In more technical terms, Mishra explained that: “While a theoretical possibility exists of the injected mRNA from the vaccines being reverse transcribed in chronic retroviral infections (such as HIV); the resulting cDNA from vaccine lacks tools or structures for insertion into human genome. Moreover, humans are infected with foreign mRNA by many RNA viruses in lifetime, such as common cold virus, but insignificantly few viral genomes ever get genetically inserted.”
Mishra added that the “theoretical possibility” is really a question of hypothetical probability because there is no “demonstrative evidence that such a thing can happen.” Furthermore, he said that “ the possibility is theoretically so small that I would be fair to say it doesn’t exist.”
To be clear, Mishray added that: “The mRNA in the vaccine has no theoretical or demonstrated mechanism known to me by which it can be integrated in our DNA.”
Lastly, Mishra noted that the study in question has “shown nothing about the mRNA vaccine” and that “associating this study with the vaccine is fraught with dubious intentions.
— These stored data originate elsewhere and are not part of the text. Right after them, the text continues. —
Lemma vmdk_open ra fsize file capacity gs num gdo : Device ra fsize file -> image_ok file capacity gs num gdo -> tables_in fsize file capacity gs num gdo ->
  Open ra = Ret (image_disk ra file capacity gs num gdo).
Proof.
  intros Hra [Hmagic [Hcap Hc] (Hgs & Hg & Hpow) [Hnum Hn] Hgdo] [Hmem (Hfs & Hgd0 & Hgd) Htab].
  assert (maxAlloc = 2 ^ 48) as Hmax by reflexivity. pose proof (dev_size (Device := Hra)) as Hsz. assert (forall i, is_byte (file i)) as Hby by apply dev_bytes.
  set (h := span file 0 512) in *. assert (len h = 512) as Hh by (by apply len_span). assert (0 < num < 2 ^ 32) as Hn2.
  { split; [done|]. rewrite <-Hnum. by apply le32_range, span_bytes. }
  unfold Open, sectorSize. rewrite make_ok by lia. ret_bind. rewrite (read_or_full ra fsize file) by (exact Hra || rewrite ?len_replicate; lia).
  rewrite len_replicate, Z2Nat.id by lia. fold h. ret_bind.
  rewrite (get_word_ok LE 4 h 0 4) by lia. ret_bind. change (LE h.[0, 4]) with (le32 h 0). rewrite Hmagic, Z.eqb_refl. cbn [negb].
  rewrite (get_word_ok LE 4 h 8 12) by lia. ret_bind. rewrite (get_word_ok LE 8 h 12 20) by lia. ret_bind.
  rewrite (get_word_ok LE 8 h 20 28) by lia. ret_bind. rewrite (get_word_ok LE 4 h 44 48) by lia. ret_bind.
  rewrite (get_word_ok LE 8 h 56 64) by lia. ret_bind.
  change (LE h.[8, 12]) with (le32 h 8). change (LE h.[12, 20]) with (le64 h 12). change (LE h.[20, 28]) with (le64 h 20).
  change (LE h.[44, 48]) with (le32 h 44). change (LE h.[56, 64]) with (le64 h 56). rewrite Hcap, Hgs, Hnum, Hgdo.
  assert (0 < grains capacity gs) as Hgr by (unfold grains; apply Z.div_str_pos; lia).
  rewrite (i64_id capacity), (i64_id gs) by lia.
  rewrite (proj2 (Z.ltb_ge gs 1)), (proj2 (Z.ltb_ge 128 gs)), Hpow by lia. cbn [Z.eqb negb orb].
  rewrite (div64_ok capacity gs) by lia. ret_bind. rewrite (grain_mask gs capacity Hg Hpow).
  pose proof (Z.mod_pos_bound capacity gs ltac:(lia)). rewrite (i64_id (capacity mod gs * 512)) by lia.
  assert (0 <= capacity / gs <= capacity) as Hq by (split; [apply Z.div_pos; lia|apply Z.div_le_upper_bound; nia]).
  assert ((if negb (capacity mod gs * 512 =? 0) then i64 (capacity / gs + 1) else capacity / gs) = grains capacity gs) as ->.
  { rewrite grains_eq by lia. destruct (Z.eqb_spec (capacity mod gs * 512) 0), (Z.eqb_spec (capacity mod gs) 0); cbn [negb]; try lia. apply i64_id. lia. }
  assert (tables capacity gs num = (grains capacity gs + num - 1) / num) as Et by reflexivity. remember (grains capacity gs) as g eqn:Eg. rewrite (proj2 (Z.eqb_neq g 0)), (proj2 (Z.eqb_neq num 0)) by lia. cbn [orb].
  rewrite (i64_id (g + num)), (i64_id (g + num - 1)) by lia. rewrite (div64_ok (g + num - 1) num) by lia. ret_bind.
  destruct (tables_bounds g num Hgr Hn) as (Ht & _ & _). rewrite <-Et. rewrite <-Et in Ht. remember (tables capacity gs num) as t eqn:Edt.
  pose proof (sectors_bounds (t * 4) ltac:(lia)). pose proof (sectors_bounds (num * 4) ltac:(lia)).
  rewrite (i64_id (t * 4)), (i64_id (t * 4 + 512)), (i64_id (t * 4 + 512 - 1)) by lia. replace (t * 4 + 512 - 1) with (t * 4 + 511) by lia. replace (num * 4 + 512 - 1) with (num * 4 + 511) by lia.
  rewrite !div64_ok by lia. ret_bind. change ((t * 4 + 511) / 512) with (sectors_of (t * 4)). change ((num * 4 + 511) / 512) with (sectors_of (num * 4)).
  rewrite (i64_id (sectors_of (t * 4) * 512)), (i64_id gdo), (i64_id (gdo * 512)) by lia.
  rewrite (make_ok 0 1 (sectors_of (t * 4) * 512)) by lia. ret_bind.
  rewrite (read_or_full ra fsize file) by (exact Hra || rewrite ?len_replicate; lia). rewrite len_replicate, Z2Nat.id by lia. ret_bind.
  rewrite (make_ok 0 4 g), (make_ok 0 1 (sectors_of (num * 4) * 512)) by lia. ret_bind.
  destruct (load_tables ra fsize file (span file (gdo * 512) (sectors_of (t * 4) * 512)) gdo g num Hra ltac:(lia) ltac:(lia) (f_equal (fun x => span file (gdo * 512) (sectors_of (x * 4) * 512)) Et) ltac:(by rewrite <-Et)) as (gt' & buf & Hgo & Hl & Hk).
  rewrite <-Et in Hgo. rewrite Hgo. ret_bind. unfold image_disk. fold h. rewrite <-Eg.
  rewrite (i64_id (capacity * 512)) by lia. unfold flagCompress, flagEmbedLBA. rewrite !flag_bit by lia.
  by rewrite (gte_list file gdo num g gt' ltac:(lia) Hl Hk).
Qed.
It is meant to create confusion and is motivated with bad intentions.”
Rudolf Jaenisch, biology professor at MIT and lead researcher of the analysis referenced by The Defender, told The Dispatch Fact Check via email that the study did not address whether mRNA vaccines can alter a person’s DNA: “We have not addressed experimentally whether vaccine-derived RNA can integrate into the genome.” said Jaenisch. “This would be total speculation at this point but certainly is a possibility to consider.”
Jaenisch described the purpose of the study as follows: “We did the analysis published in the biorxiv preprint last December to address one of the puzzles of SARS-COVID-2 infections: patients may remain positive for viral RNA for many weeks after the initial infection and after no infectious virus can be detected anymore. Our hypothesis we wanted to test was: Could this RNA virus retro-integrate into the genome and thus become a permanent part of the infected cell’s genome. If so and integrated sequences would be expressed, this could produce the PCR positive signal late in the disease but would not be indicative of virus replication.”
Jaenisch noted that the evidence in the study “was somewhat preliminary and lacked direct evidence for genomic integration of viral sequences.”
Vincent Racaniello, professor of microbiology and immunology at Columbia University, said the study referred to in the article “is a completely artificial situation that bears no relationship to reality.” He added that: “The finding, for example, that CoV2 and host sequences are joined is an artifact. They then do completely artificial experiments which they think supports this artefact. In no way does this work demonstrate that SARS-CoV-2 RNA could be incorporated into the cell genome. The sequence analysis used in support of this observation is flawed, and the experimental data are artificial.”